Weer diezelfde turbulentie in Zijn gemoed, waarover we al meer hebben gehoord. Ondanks Zijn verdriet hoort Hij het wel, hoor. Ja, al zouden ze het niet hebben uitgesproken, dan nóg had Hij het geweten. In Mattheüs 12 en Lukas 11 lezen we dat Jezus de gedachten van de overpriesters zelfs kende.
Hoewel de context hier negatief is, wil ik je graag het positieve ervan laten zien. Denk je dat Jezus geen tijd voor je heeft? Of dat Hij je niet zomaar kan horen? Denk je dat je niet goed kunt bidden? Durf je niet niet tot Hem te komen?

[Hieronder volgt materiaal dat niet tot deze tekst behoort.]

(** [bmap] in a transaction with room for five more blocks: bitmap, indirect
    block and block, each at most once, the bitmap perhaps in two pieces. *)
Lemma bmap_spec s i x bn : fok ∅ s → itable s !! i = Some x → i_dev x = fdev s → layout s → file_ok s (i_d x) →
  0 ≤ bn < MAXFILE → froom 5 s → wp (bmap i bn) s (bmap_post s i x 5 bn).
Proof.
  intros Hok Hx Hdv Hlo Hf Hbn Hr. unfold bmap. apply wp_bind. eapply wp_get_inode; [done|]. cbv zeta. unfold NDIRECT at 1.
  destruct (Z.ltb_spec bn 12) as [Hlt|Hge].
  - assert (addr_of (fview s) (i_d x) bn = nth (Z.to_nat bn) (d_addrs (i_d x)) 0) as Ha.
    { unfold addr_of, NDIRECT. by destruct (Z.ltb_spec bn 12); [|lia]. }
    destruct (Z.eqb_spec (nth (Z.to_nat bn) (d_addrs (i_d x)) 0) 0) as [Hz|Hnz].
    + apply wp_bind. eapply (balloc_addr s i x (Z.to_nat bn)); [done|done|done|done|done|lia|done|by eapply froom_le|..].
      * intros b s' Hb0 Hb Hfree Hx' x1 s1 E Hn Hzb Hother. destruct (Z.eqb_spec b 0); [done|]. apply wp_bind.
        eapply wp_upd_inode; [done|]. apply wp_ret. fold x1. eapply bmap_ok; [done|eapply extended_mono; [|exact E]; lia| |intros k Hk Hne; apply Hother; [done|left; lia]|].
        -- unfold addr_of, NDIRECT. by destruct (Z.ltb_spec bn 12); [|lia].
        -- right. split; [by rewrite Ha|done].
      * intros s' E Hall Hv. simpl. apply wp_ret. eapply bmap_full; [by rewrite Ha|eapply extended_mono; [|exact E]; lia|done|].
        intros k Hk. apply addr_of_ext. by left.
    + apply wp_ret. eapply bmap_ok; [done|apply extended_same; [done..|apply fstep_refl]|done|done|by left].
  - unfold NDIRECT at 1. destruct (Z.ltb_spec (bn - 12) NINDIRECT) as [_|Hbad]; [|change NINDIRECT with 256 in Hbad; change MAXFILE with 268 in Hbn; lia].
    apply wp_bind. fold (ind_of (i_d x)). destruct (Z.eqb_spec (ind_of (i_d x)) 0) as [Hi|Hi].
    + assert (addr_of (fview s) (i_d x) bn = 0) as Ha.
      { unfold addr_of, NDIRECT. destruct (Z.ltb_spec bn 12); [lia|]. by rewrite Hi. }
      apply wp_bind. eapply (balloc_addr s i x 12); [done|done|done|done|done|lia|done|by eapply froom_le|..].
      * intros b s' Hb0 Hb Hfree Hx' x1 s1 E Hn Hzb Hother. destruct (Z.eqb_spec b 0); [done|]. apply wp_bind.
        eapply wp_upd_inode; [done|]. apply wp_ret. fold x1. destruct (Z.eqb_spec b 0); [done|].
        assert (ind_of x1 = b) as Hib by exact Hn.
        assert (wp (bmap_entry (iset_d x1 x) (bn - NDIRECT)) s1 (bmap_post s i x 5 bn)) as Hwp.
        { apply bmap_entry_after; rewrite ?Hib; try done; [by eapply at_inode_lookup|intros k Hk; apply Hother; [done|by right]|lia|].
          eapply froom_step; [exact (ex_step _ _ _ _ _ _ E)|exact Hr|]. pose proof (ex_lh _ _ _ _ _ _ E). unfold log_n. simpl in *. lia. }
        unfold bmap_entry in Hwp. cbn [i_d iset_d i_dev] in Hwp. rewrite Hib in Hwp. exact Hwp.
      * intros s' E Hall Hv. simpl. apply wp_bind, wp_ret, wp_ret. simpl. apply wp_ret. eapply bmap_full; [done|eapply extended_mono; [|exact E]; lia|done|].
        intros k Hk. apply addr_of_ext. by left.
    + apply wp_ret. destruct (Z.eqb_spec (ind_of (i_d x)) 0); [done|].
      assert (0 ≤ bn - 12 < NINDIRECT) as Hk by (change NINDIRECT with 256; change MAXFILE with 268 in Hbn; lia).
      eapply wp_mono; [apply (bmap_entry_spec s i x Hok Hx Hdv Hlo Hf (bn - 12) Hk Hi); by eapply froom_le|].
      intros a s'. unfold NDIRECT. replace (12 + (bn - 12)) with bn by lia. apply bmap_post_mono. lia.
Qed.

(** ** The block allocator and inodes, as their callers see them *)

(** [balloc] and [bfree].  In a transaction with room, on a file system whose
    bitmap is in order, [balloc] returns.  If some block is free it gives the
    first one, now marked in use and all zero; if none is, it returns 0 and
    changes nothing.  No other bit of the bitmap and no block outside of it
    changes, and the bitmap stays in order.  A later [bfree] of the block
    restores every bit. *)
Theorem balloc_correct s : fok ∅ s → layout s → froom 3 s → ∃ b s', balloc (fdev s) s = Ok b s' ∧ fok ∅ s' ∧ layout s' ∧
  ((is_block s b ∧ b ≠ 0 ∧ used s b = false ∧ (∀ c, 0 ≤ c < b → used s c = true) ∧ fview s' b = zero_block ∧ rebit s b true s' ∧
     ∃ s'', bfree (fdev s') b s' = Ok tt s'' ∧ fok ∅ s'' ∧ ∀ c, is_block s c → used s'' c = used s c) ∨
   (b = 0 ∧ (∀ c, is_block s c → used s c = true) ∧ ∀ m, fview s' m = fview s m)).
Proof.
  intros Hok Hlo Hr. assert (∀ n : Z, n ∈ (∅ : gset Z) → False) as Hnone by (by intros n ?%not_elem_of_empty).
  destruct (wp_elim _ _ _ (balloc_spec ∅ s Hok Hlo (froom_le _ (2 + Z.of_nat (size (∅ : gset Z))) _ Hr ltac:(rewrite size_empty; lia)) ltac:(by intros n ?%Hnone)))
    as (r & s' & E & Hp). destruct Hp as [b s1 Hb Hfree Hfirst K O S RB Hz|s1 Hall K O S]; eexists _, s1; (split; [exact E|]); clear E; (split; [exact K|]).
  - pose proof RB as [RU RV]. pose proof (fs_sb _ _ _ _ S) as Hsb. destruct (lo_free _ Hlo b Hb Hfree) as [Hho Hnb].
    assert (b ≠ 0) as Hb0 by (intros ->; by rewrite (lo_boot _ Hlo) in Hfree).
    split; [|left; split_and!; try done; [apply Hb..|]].
    { split; unfold bitmap_block, is_block in *; rewrite Hsb.
      - intros n Hn. eapply fstep_home; [done|by apply Hlo].
      - intros c Hc Hu. rewrite RU in Hu by done. destruct (decide (c = b)); [done|]. destruct (lo_free _ Hlo c Hc Hu). split; [by eapply fstep_home|done].
      - intros H0. rewrite RU, decide_False by done. by apply Hlo. }
    destruct (wp_elim (bfree (fdev s1) b) s1 (λ _ s'', fok ∅ s'' ∧ rebit s1 b false s'')) as ([] & s'' & E & K' & [RU' _]).
    { eapply (bfree_spec ∅); [done|by intros n ?%Hnone| |unfold is_block; by rewrite Hsb|rewrite RU by done; by rewrite decide_True|
        eapply fstep_home; [done|]; rewrite Hsb; apply Hlo; by exists b|unfold bitmap_block, is_block; by rewrite Hsb|by auto].
      rewrite size_empty. eapply froom_step; [exact S|exact Hr|]. unfold log_n.
      pose proof (length_absorb b (absorb (BBLOCK b (fsb s)) (lh (flog s)))). pose proof (length_absorb (BBLOCK b (fsb s)) (lh (flog s))). lia. }
    exists s''. split; [exact E|]. split; [done|]. intros c Hc. rewrite RU', RU by (done || (unfold is_block; by rewrite Hsb)).
    destruct (decide (c = b)) as [->|]; done.
  - split; [by eapply layout_view|]. right. split_and!; [done|done|]. intros m. by eapply fstep_view.
Qed.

Nog vóór dat jij je handen vouwt, weet Hij al wat je nodig hebt. Kom maar gerust. Hij weet ervan! Hij is echt een geweldige Hogepriester, die prima medelijden kan hebben met al onze noden, aanvechtingen en zwakheden (Hebr. 4 : 15-16). Hij is in alle dingen verzocht geweest. Hij heeft ook gehuild. Hier, bij het graf van Lazarus.
Bekritiseer Hem niet langer. Denk niet meer te klein van Hem. Aarzel niet, maar kóm!